The Gale of 1929 Read online

Page 8


  “The engine is not much good to us wit’out the boat, Skipper,” said Boland.

  Manuel was about to say that the four-horsepower one-lunger Acadia motor could be used in another boat, but he knew his men were only thinking of their present situation, not the future.

  * * *

  Unbelievably, the storm continued for the next several days. By Wednesday the following week, the schooner was leaking in several places, and it leaked through the opened planks of the forecastle roof. Salt water seeped up through the seams of the forecastle floor. At times it was two feet deep. Sea water was in the bilge.
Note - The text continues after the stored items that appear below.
(* ===== verification/NetBuffer.v ===== *)
(** * Network buffers (src/src/netcomms.c, first part and receive side)

    A [net_buffer_t] is a growable block with a read position ([actptr]) and
    a write position ([appendptr]).  [nb_data] holds the bytes from the start
    of the block to [appendptr] and [nb_act] the offset of [actptr]; the
    pending content is what lies between the two.  [realloc] and the socket
    calls are arguments: [realloc_ok n] says whether a request for [n] bytes
    is granted, and a [recv_result] or [send_result] is the answer of the
    kernel (or of OpenSSL) to one call. *)

From S2P Require Import Prelude ByteOrder Protocol.

Definition NETBUF_ALLOC_SIZE : Z := 10 * 1024 * 1024.

Inductive net_buffer_type_t : Type := NETBUF_RECV | NETBUF_SEND.

#[global] Instance net_buffer_type_eq_dec : EqDecision net_buffer_type_t.
Proof. solve_decision. Defined.

Record net_buffer_t : Type := Mknet_buffer_t {
  nb_fd : Z;
  nb_data : bytes;
  nb_act : Z;
  nb_alloced : Z;
  nb_buftype : net_buffer_type_t;
  nb_ssl : bool;
}.

Definition NETBUF_SPACE_REM (nb : net_buffer_t) : Z := nb.(nb_alloced) - zlen nb.(nb_data).
Definition NETBUF_FRONT_FREE (nb : net_buffer_t) : Z := nb.(nb_act).
Definition NETBUF_CONTENT_SIZE (nb : net_buffer_t) : Z := zlen nb.(nb_data) - nb.(nb_act).

(** The bytes from [actptr] to [appendptr]. *)
Definition nb_content (nb : net_buffer_t) : bytes := zdrop nb.(nb_act) nb.(nb_data).

Definition set_nb_alloced (a : Z) (nb : net_buffer_t) : net_buffer_t :=
  Mknet_buffer_t nb.(nb_fd) nb.(nb_data) nb.(nb_act) a nb.(nb_buftype) nb.(nb_ssl).
Definition set_nb_act (a : Z) (nb : net_buffer_t) : net_buffer_t :=
  Mknet_buffer_t nb.(nb_fd) nb.(nb_data) a nb.(nb_alloced) nb.(nb_buftype) nb.(nb_ssl).

(** [memcpy(nb->appendptr, bs, n); nb->appendptr += n] *)
Definition nb_append (bs : bytes) (nb : net_buffer_t) : net_buffer_t :=
  Mknet_buffer_t nb.(nb_fd) (nb.(nb_data) ++ bs) nb.(nb_act) nb.(nb_alloced)
    nb.(nb_buftype) nb.(nb_ssl).

(** [memmove(nb->buf, nb->actptr, contsize)] with both pointers reset. *)
Definition nb_compact (nb : net_buffer_t) : net_buffer_t :=
  Mknet_buffer_t nb.(nb_fd) (nb_content nb) 0 nb.(nb_alloced) nb.(nb_buftype) nb.(nb_ssl).

(** [create_net_buffer] *)
Definition create_net_buffer (buftype : net_buffer_type_t) (fd : Z) (ssl : bool)
    : net_buffer_t :=
  Mknet_buffer_t fd [] 0 NETBUF_ALLOC_SIZE buftype ssl.

(** ** Writing *)

Section allocator.
Context (realloc_ok : Z → bool).

(** [extend_net_buffer].  The comparison with [0.75 * nb->alloced] is exact in
    a double.  [nb->alloced + NETBUF_ALLOC_SIZE] is an [int] addition. *)
Definition extend_net_buffer (nb : net_buffer_t) (musthave : Z)
    : outcome (Z * net_buffer_t) :=
  let compacted := 3 * nb.(nb_alloced) <=? 4 * NETBUF_FRONT_FREE nb in
  let nb1 := if compacted then nb_compact nb else nb in
  if compacted && (musthave <=? NETBUF_SPACE_REM nb1) then Ok (0, nb1)
  else if INT_MAX <? nb1.(nb_alloced) + NETBUF_ALLOC_SIZE then Undef
  else if realloc_ok (nb1.(nb_alloced) + NETBUF_ALLOC_SIZE)
  then Ok (0, set_nb_alloced (nb1.(nb_alloced) + NETBUF_ALLOC_SIZE) nb1)
  else Ok (-1, nb1).

(** The loop [while (NETBUF_SPACE_REM(nb) < len) extend_net_buffer(nb, len)].
    [None] is running out of fuel. *)
Fixpoint make_room (fuel : nat) (nb : net_buffer_t) (len : Z)
    : outcome (option (Z * net_buffer_t)) :=
  if len <=? NETBUF_SPACE_REM nb then Ok (Some (0, nb))
  else match fuel with
  | O => Ok None
  | S fuel =>
      '(r, nb') ← extend_net_buffer nb len;
      if r =? -1 then Ok (Some (-1, nb')) else make_room fuel nb' len
  end.

(** [push_generic_onto_net_buffer].  One extension is always enough
    ([make_room_spec] below), so the fuel is never exhausted. *)
Definition push_generic_onto_net_buffer (nb : net_buffer_t) (data : bytes) (len : Z)
    : outcome (Z * net_buffer_t) :=
  if len =? 0 then Ok (0, nb)
  else
    room ← make_room 2 nb len;
    match room with
    | None => Undef
    | Some (r, nb') =>
        if r =? -1 then Ok (-1, nb')
        else bs ← read_bytes len data; Ok (len, nb_append bs nb')
    end.

(** A piece of code that writes to a buffer and returns an [int]. *)
Definition pusher : Type := net_buffer_t → outcome (Z * net_buffer_t).

(** [if (m == -1) return -1; k] *)
Definition push_then (m k : pusher) : pusher := λ nb,
  '(r, nb') ← m nb; if r =? -1 then Ok (-1, nb') else k nb'.

(** [return r] *)
Definition push_return (r : Z) : pusher := λ nb, Ok (r, nb).

Definition push_header (msgtype len intid : Z) : pusher := λ nb,
  push_generic_onto_net_buffer nb
    (header_memory (populate_header msgtype len intid)) sizeof_ii_header_t.

(** [push_tlv]; [vallen] is a [uint16_t] parameter. *)
Definition push_tlv (type : Z) (value : cstring) (vallen0 : Z) : pusher := λ nb,
  let vallen := u16 vallen0 in
  if 4096 - 4 <? vallen then Ok (-1, nb)
  else
    v ← str_read vallen value;
    push_generic_onto_net_buffer nb
      (le_bytes 2 (htons (u16 type)) ++ le_bytes 2 (htons vallen) ++ v) (vallen + 4).

End allocator.

Notation "m ;;? k" := (push_then m k) (at level 60, right associativity) : openli_scope.

(** ** Sending *)

Inductive send_result : Type :=
  | Sent (n : Z)          (* the number of bytes accepted *)
  | SendWouldBlock        (* -1 with EAGAIN or EWOULDBLOCK *)
  | SendError.            (* -1 with another errno *)

(** [transmit_net_buffer]: the return value, the error code written through
    [err], the buffer and the bytes that left it. *)
Definition transmit_net_buffer (onb : option net_buffer_t) (res : send_result)
    : Z * option openli_proto_msgtype_t * option net_buffer_t * bytes :=
  match onb with
  | None => (-1, Some OPENLI_PROTO_NULL_BUFFER, None, [])
  | Some nb =>
      if decide (nb.(nb_buftype) ≠ NETBUF_SEND)
      then (-1, Some OPENLI_PROTO_WRONG_BUFFER_TYPE, Some nb, [])
      else if NETBUF_CONTENT_SIZE nb =? 0 then (0, None, Some nb, [])
      else match res with
      | SendWouldBlock => (1, None, Some nb, [])
      | SendError => (-1, Some OPENLI_PROTO_SEND_ERROR, Some nb, [])
      | Sent ret =>
          let nb1 := set_nb_act (nb.(nb_act) + ret) nb in
          let nb2 := if NETBUF_ALLOC_SIZE <? NETBUF_FRONT_FREE nb1
                     then nb_compact nb1 else nb1 in
          (NETBUF_CONTENT_SIZE nb2, None, Some nb2, ztake ret (nb_content nb))
      end
  end.

(** ** Receiving *)

(** What a complete message gives the caller: the readable memory from
    [msgbody] to [appendptr], [msglen] and [intid]. *)
Record received_t : Type := Mkreceived_t {
  rm_mem : bytes;
  rm_len : Z;
  rm_intid : Z;
}.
It got into their meagre food supply, making it unpalatable, and it soaked the clothing of the vessel’s handlers. The water that had always sustained them was now the cause of their misery.

  They had to man their pump at all times, a two-man operation, one hour on and one hour off. Each crew member taking his trick at the wheel had to be tied on for fear of being swept overboard. The crew of the Gander Deal were nearly at the end of their endurance. And now, with their rudder broken, they had no control of the schooner whatsoever.
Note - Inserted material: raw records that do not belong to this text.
(* ===== verification/NetFormat.v ===== *)
(** * The wire format and the interface between writers and readers

    A message is a header followed by type-length-value fields.  This file
    gives the two generic halves of every round trip: what a sequence of
    pushes appends, and what the decoding loop computes on an encoded list of
    fields.  [wire_format] is the interface the rest of the system relies on:
    a push function, a decoder, and the laws that connect them. *)

From S2P Require Import Prelude ByteOrder Protocol Intercept NetBuffer NetPush NetDecode.

(** ** Encoded fields and frames *)

Definition wire_body (fs : list (Z * bytes)) : bytes :=
  concat ((λ f, wire_tlv f.1 f.2) <$> fs).

Definition wire_frame (t intid : Z) (body : bytes) : bytes :=
  wire_header t (zlen body) intid ++ body.

Lemma wire_body_cons t v fs : wire_body ((t, v) :: fs) = wire_tlv t v ++ wire_body fs.
Proof. done. Qed.
Lemma wire_body_app fs gs : wire_body (fs ++ gs) = wire_body fs ++ wire_body gs.
Proof. unfold wire_body. by rewrite fmap_app, concat_app. Qed.

Fixpoint fields_len (fs : list (Z * bytes)) : Z :=
  match fs with [] => 0 | f :: fs => zlen f.2 + 4 + fields_len fs end.

Lemma zlen_wire_body fs : zlen (wire_body fs) = fields_len fs.
Proof.
  induction fs as [|[t v] fs IH]; [done|].
  rewrite wire_body_cons, zlen_app, zlen_wire_tlv, IH. simpl. lia.
Qed.
#[export] Hint Rewrite zlen_wire_body : zlen.

Lemma fields_len_app fs gs : fields_len (fs ++ gs) = fields_len fs + fields_len gs.
Proof. induction fs; simpl; lia. Qed.

Lemma fields_len_nonneg fs : 0 ≤ fields_len fs.
Proof. rewrite <- zlen_wire_body. apply zlen_nonneg. Qed.

(** ** The decoding loop on encoded fields *)

(** On the value [v] of a field of type [t] the handler updates the object
    with [g], whatever follows the value in memory. *)
Definition acts {S} (h : handler S) (t : Z) (v : bytes) (g : S → S) : Prop :=
  ∀ rest s, h t (zlen v) (v ++ rest) s = Ok (Some (g s)).

(** A list of fields the handler understands.  [decode_tlv] rejects a value
    that starts at the end of the message, so the last one is not empty. *)
Fixpoint understood {S} (h : handler S) (fs : list (Z * bytes)) (gs : list (S → S)) : Prop :=
  match fs, gs with
  | [], [] => True
  | (t, v) :: fs, g :: gs =>
      0 ≤ t < 65536 ∧ zlen v < 65536 ∧ acts h t v g ∧ (fs = [] → v ≠ []) ∧ understood h fs gs
  | _, _ => False
  end.

Lemma decode_tlv_wire t v rest rem :
  0 ≤ t < 65536 → zlen v < 65536 → 0 < zlen v + rem → 0 ≤ rem →
  decode_tlv (wire_tlv t v ++ rest) (zlen v + 4 + rem) = Ok (Some (t, zlen v, v ++ rest)).
Proof.
  intros Ht Hv Hpos Hrem. unfold decode_tlv, wire_tlv. rewrite <- !app_assoc.
  destruct (read_swapped 2 ntohs t (be_bytes 2 (zlen v) ++ v ++ rest) htons_reverses)
    as (w & -> & Hw); [simpl; lia|]. run_outcome.
  rewrite (proj2 (Z.leb_gt _ _)) by zlia.
  rewrite (zdrop_app 2) by zlia.
  destruct (read_swapped 2 ntohs (zlen v) (v ++ rest) htons_reverses)
    as (w' & -> & Hw'); [simpl; zlia|]. run_outcome.
  rewrite (proj2 (Z.leb_gt _ _)) by zlia.
  rewrite Hw, Hw', (proj2 (Z.ltb_ge _ _)) by zlia.
  rewrite app_assoc, zdrop_app by zlia. done.
Qed.

Lemma decode_fields_wire {S} (h : handler S) fs gs fuel tail s :
  understood h fs gs → (length fs ≤ fuel)%nat →
  decode_fields h fuel (wire_body fs ++ tail) (fields_len fs) s
  = Ok (0, foldl (λ s g, g s) s gs).
Proof.
  revert gs fuel s. induction fs as [|[t v] fs IH]; intros [|g gs] fuel s Hu Hf; try done.
  { by destruct fuel. }
  destruct Hu as (Ht & Hv & Ha & Hlast & Hu). destruct fuel as [|fuel]; [simpl in Hf; lia|].
  pose proof (fields_len_nonneg fs).
  assert (0 < zlen v + fields_len fs).
  { destruct fs as [|[t' v'] fs].
    - destruct v; [by destruct Hlast|]. zlia.
    - pose proof (fields_len_nonneg fs). simpl in *. zlia. }
  cbn [decode_fields fields_len snd]. rewrite (proj2 (Z.leb_gt _ _)) by zlia.
  rewrite wire_body_cons, <- app_assoc, decode_tlv_wire by done. run_outcome.
  rewrite Ha. run_outcome.
  rewrite zdrop_app by zlia.
  replace (zlen v + 4 + fields_len fs - (zlen v + 4)) with (fields_len fs) by lia.
  rewrite (IH gs fuel (g s)); [done|done|]. simpl in Hf. lia.
Qed.

Lemma fields_len_length fs : Z.of_nat (length fs) ≤ fields_len fs.
Proof. induction fs as [|f fs IH]; simpl; [lia|]. zlia. Qed.

Lemma decode_message_wire {S} (h : handler S) fs gs tail s :
  understood h fs gs →
  decode_message h (wire_body fs ++ tail) (zlen (wire_body fs)) s
  = Ok (0, foldl (λ s g, g s) s gs).
Proof.
  intros Hu. unfold decode_message. rewrite zlen_wire_body.
  apply decode_fields_wire; [done|]. pose proof (fields_len_length fs). lia.
Qed.

(** ** Objects that can be sent *)

(** A string member that fits a field. *)
Definition good_str (s : cstring) : Prop :=
  ∃ v, s = Some v ∧ cstr_ok v ∧ zlen v ≤ 4092.
Definition str_val (s : cstring) : bytes := default [] s.
Definition str_len (s : cstring) : Z := zlen (str_val s).

Lemma good_str_strlen s : good_str s → strlen s = Ok (str_len s).
Proof. intros (v & -> & Hv & _). by apply strlen_ok. Qed.
Lemma good_str_len s : good_str s → 0 ≤ str_len s ≤ 4092.
Proof. intros (v & -> & _ & Hl). unfold str_len. simpl. zlia. Qed.
Lemma good_str_some s : good_str s → s = Some (str_val s).
Proof. by intros (v & -> & _). Qed.
Lemma good_str_read s : good_str s → str_read (str_len s) s = Ok (str_val s).
Proof. intros (v & -> & _). apply str_read_ok. Qed.
Lemma good_str_until s : good_str s → until_nul (str_val s) = str_val s.
Proof. intros (v & -> & Hv & _). by apply until_nul_ok. Qed.

Lemma str_len_nonneg s : 0 ≤ str_len s.
Proof. apply zlen_nonneg. Qed.

Section appends.
Context (realloc_ok : Z → bool).
Local Abbreviation appends := (appends realloc_ok).

Lemma appends_str f s :
  good_str s → appends (push_str realloc_ok f s) (wire_tlv f (str_val s)) (str_len s + 4).
Proof.
  intros Hs nb Hwf. unfold push_str. rewrite (good_str_strlen s Hs). run_outcome.
  revert nb Hwf. apply appends_tlv; [apply field_code_range|done| |by apply good_str_read].
  by apply good_str_len.
Qed.

Lemma appends_str_len (f : openli_proto_fieldtype_t) s n :
  good_str s → n = str_len s →
  appends (push_tlv realloc_ok f s n) (wire_tlv f (str_val s)) (str_len s + 4).
Proof.
  intros Hs ->. apply appends_tlv; [apply field_code_range|done| |by apply good_str_read].
  by apply good_str_len.
Qed.

Lemma appends_mem (f : openli_proto_fieldtype_t) n v :
  Z.of_nat n ≤ 4092 →
  appends (push_tlv realloc_ok f (mem n v) (Z.of_nat n)) (wire_tlv f (le_bytes n v)) (Z.of_nat n + 4).
Proof.
  intros Hn. replace (Z.of_nat n + 4) with (zlen (le_bytes n v) + 4) by zlia.
  apply appends_tlv; [apply field_code_range|zlia|zlia|].
  unfold mem. simpl. apply read_bytes_app. zlia.
Qed.

(** A push function is a prologue that computes a length, then the writing. *)
Lemma appends_bind {A} (x : outcome A) (a : A) (k : A → pusher) bs r :
  x = Ok a → appends (k a) bs r → appends (λ nb, y ← x; k y nb) bs r.
Proof. intros -> H. exact H. Qed.

Lemma appends_guard (b : bool) (m : pusher) bs r :
  b = false → appends m bs r → appends (λ nb, if b then Ok (-1, nb) else m nb) bs r.
Proof. intros -> H. exact H. Qed.

Lemma appends_decide (P : Prop) `{!Decision P} (m : pusher) bs r :
  ¬ P → appends m bs r → appends (λ nb, if decide P then Ok (-1, nb) else m nb) bs r.
Proof. intros HP H nb. rewrite decide_False by done. apply H. Qed.

Lemma appends_eq m bs bs' r r' : appends m bs r → bs = bs' → r = r' → appends m bs' r'.
Proof. by intros ? -> ->. Qed.

Lemma appends_field m k t v fs r1 r :
  r1 ≠ -1 → appends m (wire_tlv t v) r1 → appends k (wire_body fs) r →
  appends (push_then m k) (wire_body ((t, v) :: fs)) r.
Proof. intros. rewrite wire_body_cons. by eapply appends_then. Qed.

Lemma appends_fields_app m k fs gs r1 r :
  r1 ≠ -1 → appends m (wire_body fs) r1 → appends k (wire_body gs) r →
  appends (push_then m k) (wire_body (fs ++ gs)) r.
Proof. intros. rewrite wire_body_app. by eapply appends_then. Qed.

Lemma appends_frame m (t : openli_proto_msgtype_t) l body r :
  0 ≤ msgtype_code t → l = zlen body → zlen body < 65536 →
  appends m body r →
  appends (push_then (push_header realloc_ok t l 0) m) (wire_frame t 0 body) r.
Proof.
  intros Ht -> Hl Hm. eapply appends_then; [|apply appends_header|done]; try done.
  - destruct t; simpl in *; lia.
  - zlia.
Qed.

End appends.

(** ** The interface *)

(** A kind of message: how it is pushed, how its body is decoded, which
    objects can be sent, the fields they are sent as, and what the receiver
    has of them.  [noret] is the indeterminate value of NetPush. *)
Record wire_format (A B : Type) : Type := Mkwire_format {
  wm_type : Z;
  wm_push : (Z → bool) → Z → A → pusher;
  wm_decode : bytes → Z → B → outcome (Z * B);
  wm_ok : A → Prop;
  wm_fields : A → list (Z * bytes);
  wm_view : A → B → B;
  wm_type_law : 2 ≤ wm_type < 65536;
  wm_body_law : ∀ a, wm_ok a → zlen (wire_body (wm_fields a)) < 65536;
  wm_push_law : ∀ realloc_ok noret a, noret ≠ -1 → wm_ok a →
    ∃ r, r ≠ -1 ∧
      appends realloc_ok (wm_push realloc_ok noret a)
        (wire_frame wm_type 0 (wire_body (wm_fields a))) r;
  wm_decode_law : ∀ a b tail, wm_ok a →
    wm_decode (wire_body (wm_fields a) ++ tail) (zlen (wire_body (wm_fields a))) b
    = Ok (0, wm_view a b);
}.
Arguments wm_type {A B} _.
Arguments wm_push {A B} _.
Arguments wm_decode {A B} _.
Arguments wm_ok {A B} _.
Arguments wm_fields {A B} _.
Arguments wm_view {A B} _.
Arguments wm_type_law {A B} _.
Arguments wm_body_law {A B} _.
Arguments wm_push_law {A B} _.
Arguments wm_decode_law {A B} _.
  Jesse Gill was at the wheel when it happened. Gill knew that when the wheel spun over and over, either the rudder had been torn away by the force of the waves or the connection from wheel to rudder had parted. Looking back, the men saw the rudder floated astern of the schooner, ripped from its fastenings by the sheer weight of the following sea.

  The Gander Deal broached to atop one mighty roller for just a moment before sliding broadside down the face of that slippery hill, only to be carried, still broadside, with a sickening gait, up the ridge of another one. Her crew had no means of any steerageway, no answer from the helm. All that day and through the slow, passing, dreadful night, the schooner suffered in the throes of roaring wind and never-ending waves that wrenched the schooner with their every whim. No one voiced it, but every man knew they would not survive much longer. They were out of fresh water. For days now they had been like Coleridge’s Ancient Mariner, with “Water, water, every where, nor any drop to drink.”

  Very early Friday morning, still dark, found most of the crew of the Gander Deal on her deck. There wasn’t much to do except take turns at the pump. Their schooner might sink at any time. Most of them preferred to stay above deck than inside the cold, crowded forecastle.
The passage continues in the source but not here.